Saturday, 2 December 2017

By the fall of 2016, I had just about gotten my housing situation under control when I was in a car accident. 

My little Sunfire was rear-ended by a big, black pick-up truck.

While the insurance company was writing off my car as beyond repair, in the emergency room, I was being diagnosed with minor whiplash.  (Though in my opinion, “minor whiplash” is as much of an oxymoron as “jumbo shrimp”.  It doesn’t matter what “kind” of whiplash you have – whiplash is whiplash!)

After much prodding and probing, the emergency room doctor told me that since x-rays showed no serious damage to my neck, shoulders, or spine (hence “minor” whiplash), he was going to release me.  He also mentioned that in car accident/whiplash cases such as mine, he always recommends that the patient follow-up with physiotherapy.  Did I want him to forward my file?

I did not hesitate.

I said “yes”.

Because I knew I still had extended health care coverage.

When I retired, I had opted to continue with Ryerson’s Sunlife plan.

So the topic of this blog – extended health care coverage.

When you retire from Ryerson, you are no longer covered by Ryerson’s benefits package.  That great little Ryerson “perk” (managed through Sunlife Financial) that helps out with the cost of prescriptions, eye glasses, dentists, orthotics, massages, physiotherapy and so much more.

All of that coverage disappears the day you officially retire from Ryerson.

So along with everything else you are planning and researching in the five years prior to your retirement – put “shop for extended health care” near the top.

The subject of extended health care did not make it onto my early retirement radar until perhaps eight months prior to my official retirement date.  I think I was vaguely aware that I was about to lose all of my extended Ryerson coverage, but I was equally vague about what I was going to do about it. 

In the end, the decision was more or less made for me – my retirement budget was able to cover the cost of keeping the Ryerson plan.  Which means I carry on in retirement as if nothing has happened – all of my prescriptions are still more or less covered, I still make regular visits to my dentist, and I just got a new pair of prescription eyeglasses. 

And I knew that in the aftermath of my accident, a minimum number of physiotherapist appointments would be covered.

So while you are doing all of your other planning and scheming in the five years prior to your actual retirement date, start researching extended health care plans.  Do not wait until the last minute.

Unfortunately, purchasing any extended health care plan will cost you money, so you will need to scrutinize all of the available plans carefully.  Think long and hard about which extended benefits would just be an extravagance, which would be nice to have, and which are of life-quality importance to you and your family. 

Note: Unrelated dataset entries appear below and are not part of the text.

(** * strava-routes-overview: a shallow embedding of [server.js]

    The development follows the source file top to bottom:

    - [JS]: the fragment of JavaScript values the server manipulates
      (JSON data and [undefined]), truthiness, property reads and the
      exceptions they raise;
    - [Server]: the Express handlers and their helpers ([isAuthed],
      [tokenExchange], [refreshIfNeeded], [stravaFetch], the [/auth],
      [/oauth/callback] and [/api/activities] routes) as functions of an
      explicit request state, with the clock, the random source and the
      remote endpoints as oracles of the history of events;
    - [Polyline]: the browser-side [decodePolyline], with the 32-bit integer
      semantics of the JavaScript bit operators written out;
    - [Heatmap]: the density grid built in [renderRoutes] by [pushPoint].

    The properties follow, one module per component of the specification:
    [TokenLifecycle], [OAuthState], [ActivityNormalizer], [ActivityFetcher],
    [PolylineDecoder] and [RouteAggregator].  Further modules cover the
    code around them: [SessionRoutes], [RefreshEdges] and [FetchBounds] for
    the routes of the server, [ClientFilter], [DecoderEdges], [GridEdges]
    and [LineBranch] for [renderRoutes] in the page.

    JavaScript numbers are IEEE doubles.  The embedding keeps integers exact
    (as [Z]) and reads every other number as an exact rational ([Q]); the
    rounding of double arithmetic is not modelled. *)

From Stdlib Require Import ZArith QArith Qround Qabs List String Ascii Bool Lia.
From Stdlib Require Import DecimalString.
From Stdlib Require Import Permutation Lqa.
Import ListNotations.

(* ================================================================== *)
(** * JavaScript values *)
(* ================================================================== *)

Module JS.

Local Open Scope string_scope.

(** JSON data, [undefined], and the built-in methods reachable through a
    prototype ([VFunction]: for instance [a.map] when [a] is an array). *)
#[warnings="-register-all"]
Inductive value : Type :=
| VUndefined
| VNull
| VBool (b : bool)
| VNum (q : Q)
| VStr (s : string)
| VArr (items : list value)
| VObj (fields : list (string * value))
| VFunction (name : string).

(** An [Error] object: its [name] and its [message]. *)
Record exn : Type := mkExn { e_name : string; e_message : string }.

Definition Error (msg : string) : exn := mkExn "Error" msg.
Definition TypeError (msg : string) : exn := mkExn "TypeError" msg.
Definition SyntaxError (msg : string) : exn := mkExn "SyntaxError" msg.

(** The result of evaluating an expression that may throw. *)
Inductive outcome (A : Type) : Type :=
| Return (a : A)
| Throw (e : exn).

Arguments Return {A} a.
Arguments Throw {A} e.

Definition obind {A B} (c : outcome A) (k : A -> outcome B) : outcome B :=
  match c with
  | Return a => k a
  | Throw e => Throw e
  end.

(** [Boolean(v)], the test of [if], [!], [&&] and [||]. *)
Definition truthy (v : value) : bool :=
  match v with
  | VUndefined | VNull => false
  | VBool b => b
  | VNum q => negb (Qeq_bool q 0)
  | VStr s => negb (String.eqb s "")
  | VArr _ | VObj _ | VFunction _ => true
  end.

(** [a || b] on values. *)
Definition js_or (a b : value) : value := if truthy a then a else b.

Fixpoint assoc (k : string) (fields : list (string * value)) : value :=
  match fields with
  | [] => VUndefined
  | (k', v) :: rest => if String.eqb k k' then v else assoc k rest
  end.

(** [v.k] for a [v] that is neither [null] nor [undefined].  Besides own
    properties, the table has the inherited ones among the names the server
    reads ([map], [length], [summary_polyline], [id], [name], [sport_type],
    [type], [start_date], [distance], [access_token], [refresh_token],
    [expires_at], [athlete]): [length] of strings and arrays, and the method
    [Array.prototype.map]. *)
Definition prop (v : value) (k : string) : value :=
  match v with
  | VObj fields => assoc k fields
  | VArr items =>
      if String.eqb k "length" then VNum (inject_Z (Z.of_nat (List.length items)))
      else if String.eqb k "map" then VFunction "map"
      else VUndefined
  | VStr s =>
      if String.eqb k "length" then VNum (inject_Z (Z.of_nat (String.length s)))
      else VUndefined
  | _ => VUndefined
  end.

Definition nullish (v : value) : bool :=
  match v with
  | VUndefined | VNull => true
  | _ => false
  end.

(** [v.k] in general: reading a property of [null] or [undefined] throws. *)
Definition get (v : value) (k : string) : outcome value :=
  if nullish v
  then Throw (TypeError ("Cannot read properties of null or undefined: " ++ k))
  else Return (prop v k).

(** [String(n)] for an integer [n]. *)
Definition string_of_Z (z : Z) : string := NilZero.string_of_int (Z.to_int z).

(** [String(e.message || e)]: the message, or for an empty message the text
    of the error object, which is then its name. *)
Definition error_text (e : exn) : string :=
  if negb (String.eqb (e_message e) "") then e_message e else e_name e.

Section ToNumber.

(** The text-to-number conversion of the runtime, applied to strings and, after
    joining, to arrays; [None] stands for [NaN]. *)
Variable TextToNumber : value -> option Q.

And ask a lot of questions about all of the available plans.  Ask about minimums, maximums, deductibles, time-frames, how to process a claim, out-of-pocket expenses, increasing coverage, decreasing coverage.  Ask about the fine print.  The emergency room is not the place to discover you don’t have the extended coverage you thought you had.

Never in my wildest imagination did I think that I would ever be in a car accident (my first, and hopefully only one, in forty years of driving.)  Considering everything else I had to deal with in the aftermath of my accident, I was grateful that trying to figure out how to pay for physiotherapy appointments was not one of them.



P.S.   Two more tips about extended health care benefits:

Ryerson/Sun Life Financial plan – comes in two parts  (a) extended health care benefits and (b) dental.  When I retired (five years ago now) it was my understanding that you only have one opportunity to “purchase” both parts of this plan.  You must have made your final decision by your official retirement date.  If six months after you retire, you realize it would have been a good idea to keep the Ryerson plan, you cannot go back and purchase either portion of the Sun Life plan.  If you initially only purchase the extended health care benefits and pass on the dental plan, you cannot go back at a later date and opt back into the dental plan. Double check to see if this is indeed still the case.


And something else I learned after I retired - extended health care premiums can be claimed on your income tax.  This fact was not covered in any Ryerson seminar/workshop I attended.